**WORK ITEM**
For this exercise, output the line containing "rewrite (take_app_le (sector" and all lines after it to the end of the records, exactly, with no other content.

____ THE DATA

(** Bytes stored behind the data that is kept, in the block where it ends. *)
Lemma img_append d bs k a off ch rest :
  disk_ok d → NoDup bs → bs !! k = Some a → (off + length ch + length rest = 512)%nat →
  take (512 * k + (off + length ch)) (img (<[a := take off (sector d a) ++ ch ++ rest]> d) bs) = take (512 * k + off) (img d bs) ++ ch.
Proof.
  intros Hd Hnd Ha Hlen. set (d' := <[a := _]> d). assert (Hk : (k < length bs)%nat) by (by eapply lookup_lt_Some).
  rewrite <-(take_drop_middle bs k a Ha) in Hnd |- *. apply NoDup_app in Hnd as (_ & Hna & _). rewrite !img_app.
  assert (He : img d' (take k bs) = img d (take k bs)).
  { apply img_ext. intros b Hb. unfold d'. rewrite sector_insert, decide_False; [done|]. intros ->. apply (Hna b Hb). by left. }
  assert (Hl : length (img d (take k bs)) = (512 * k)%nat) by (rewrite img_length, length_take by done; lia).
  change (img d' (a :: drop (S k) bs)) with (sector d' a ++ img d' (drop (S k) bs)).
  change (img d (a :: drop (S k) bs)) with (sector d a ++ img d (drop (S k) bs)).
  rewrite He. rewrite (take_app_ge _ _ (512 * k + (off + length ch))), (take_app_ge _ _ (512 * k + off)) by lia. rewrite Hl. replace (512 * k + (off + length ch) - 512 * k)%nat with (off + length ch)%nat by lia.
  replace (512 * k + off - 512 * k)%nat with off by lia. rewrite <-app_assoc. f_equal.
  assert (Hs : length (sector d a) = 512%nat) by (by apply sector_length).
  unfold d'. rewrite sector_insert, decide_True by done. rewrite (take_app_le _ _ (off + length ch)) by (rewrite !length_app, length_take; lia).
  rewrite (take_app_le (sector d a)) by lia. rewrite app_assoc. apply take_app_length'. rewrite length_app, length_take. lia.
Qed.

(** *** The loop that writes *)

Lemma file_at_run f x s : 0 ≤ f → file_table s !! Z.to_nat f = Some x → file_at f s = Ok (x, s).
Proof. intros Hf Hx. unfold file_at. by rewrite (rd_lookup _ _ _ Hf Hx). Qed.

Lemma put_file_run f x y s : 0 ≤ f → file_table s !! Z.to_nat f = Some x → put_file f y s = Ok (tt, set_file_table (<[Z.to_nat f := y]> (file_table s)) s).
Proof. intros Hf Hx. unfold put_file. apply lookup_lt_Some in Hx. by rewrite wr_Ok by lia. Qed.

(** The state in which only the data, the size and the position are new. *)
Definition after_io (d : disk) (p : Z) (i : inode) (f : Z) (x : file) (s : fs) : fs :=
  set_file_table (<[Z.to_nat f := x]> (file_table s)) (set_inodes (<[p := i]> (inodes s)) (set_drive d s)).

________

**TASK OUTPUT**
  rewrite (take_app_le (sector d a)) by lia. rewrite app_assoc. apply take_app_length'. rewrite length_app, length_take. lia.
Qed.

(** *** The loop that writes *)

Lemma file_at_run f x s : 0 ≤ f → file_table s !! Z.to_nat f = Some x → file_at f s = Ok (x, s).
Proof. intros Hf Hx. unfold file_at. by rewrite (rd_lookup _ _ _ Hf Hx). Qed.

Lemma put_file_run f x y s : 0 ≤ f → file_table s !! Z.to_nat f = Some x → put_file f y s = Ok (tt, set_file_table (<[Z.to_nat f := y]> (file_table s)) s).
Proof. intros Hf Hx. unfold put_file. apply lookup_lt_Some in Hx. by rewrite wr_Ok by lia. Qed.

(** The state in which only the data, the size and the position are new. *)
Definition after_io (d : disk) (p : Z) (i : inode) (f : Z) (x : file) (s : fs) : fs :=
  set_file_table (<[Z.to_nat f := x]> (file_table s)) (set_inodes (<[p := i]> (inodes s)) (set_drive d s)).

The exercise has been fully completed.